From June to September Kolkata can get torrential rains, and its drainage system doesn’t need torrential rain to begin backing up. Residents who favor a touch of hyperbole say that in Kolkata 老友记第一季中英文字幕“if a stray cat pees, there’s a flood.” During my stay it once rained for about 48 hours. Entire neighborhoods couldn’t be reached by motorized vehicles, and the
newspapers showed pictures of rickshaws being pulled through water that was up to the pullers’ waists. 门线技术When it’s raining, the normal customer ba for rickshaw pullers expands greatly, as does the price of a journey. A writer in Kolkata told me, “When it rains, even the governor takes rickshaws.”

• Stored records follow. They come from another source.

(* src/internal/agent/taskstore.go (Update) *)
Definition Update (now : gotime) (req : option UpdateRequest) (s : TTLStore) : result goerror Z * TTLStore :=
  match req with
  | None => (Err (sentinel_err errNilTask), s)
  | Some req =>
      match u_Task req with
      | None => (Err (sentinel_err errNilTask), s)
      | Some task =>
          match cloneTask task with
          | Err e => (Err e, s)
          | Ok cp =>
              let cp := set_task_status cp (statusInUTC (t_Status cp)) in
              match tasks s !! t_ID task with
              | None => (Err (sentinel_err ErrTaskNotFound), s)
              | Some stored =>
                  if negb (u_PrevVersion req =? TaskVersionMissing) && negb (te_version stored =? u_PrevVersion req)
                  then (Err (sentinel_err ErrConcurrentModification), s)
                  else
                    let version := wrap64 (te_version stored + 1) in
                    (Ok version, set_tasks (<[t_ID task := TtlEntry cp version now]> (tasks s)) s)
              end
          end
      end
  end.

(* src/internal/agent/taskstore.go (TTLStore.Get) *)
Definition Get (id : string) (s : TTLStore) : result goerror (Task Part * Z) :=
  match tasks s !! id with
  | None => Err (sentinel_err ErrTaskNotFound)
  | Some stored => cp ← cloneTask (te_task stored); Ok (cp, te_version stored)
  end.

(** [a2a.ListTasksRequest] and [a2a.ListTasksResponse] *)
Record ListTasksRequest := { lr_ContextID : string; lr_Status : string; lr_StatusTimestampAfter : option gotime;
  lr_PageSize : Z; lr_PageToken : string; lr_HistoryLength : option Z; lr_IncludeArtifacts : bool }.
Record ListTasksResponse := { lp_Tasks : list (Task Part); lp_TotalSize : Z; lp_PageSize : Z; lp_NextPageToken : string }.

Definition empty_request : ListTasksRequest :=
  {| lr_ContextID := ""; lr_Status := TaskStateUnspecified; lr_StatusTimestampAfter := None; lr_PageSize := 0;
     lr_PageToken := ""; lr_HistoryLength := None; lr_IncludeArtifacts := false |}.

While I was in Kolkata, a magazine called India Today published its annual ranking of Indian states, according to such measurements as prosperity and infrastructure. Among India’s 20 largest states, Bihar finished dead last, as it has for four of the past five years. Bihar, a couple hundred miles north of Kolkata, is where the vast majority of rickshaw pullers come from. Once in Kolkata, they sleep on the street or in their rickshaws or in a dera—a combination garage and repair shop and dormitory managed by someone called a sardar. For sleeping privileges in a dera, pullers pay 100 rupees (about $2.50) a month, which sounds like a pretty good deal until you’ve visited a dera. They gross between 100 and 150 rupees a day, out  of which they have to pay 20 rupees for the u of the rickshaw  and  an  occasional 75  or more for a payoff if a policeman stops them for, say, crossing a street where rickshaws are prohibited. A 2003 study found that rickshaw puller
s are  near  the bottom of Kolkata occupations in income, doing better than only the ragpickers and the beggars. For someone without land or education, that still beats trying to make a living in Bihar.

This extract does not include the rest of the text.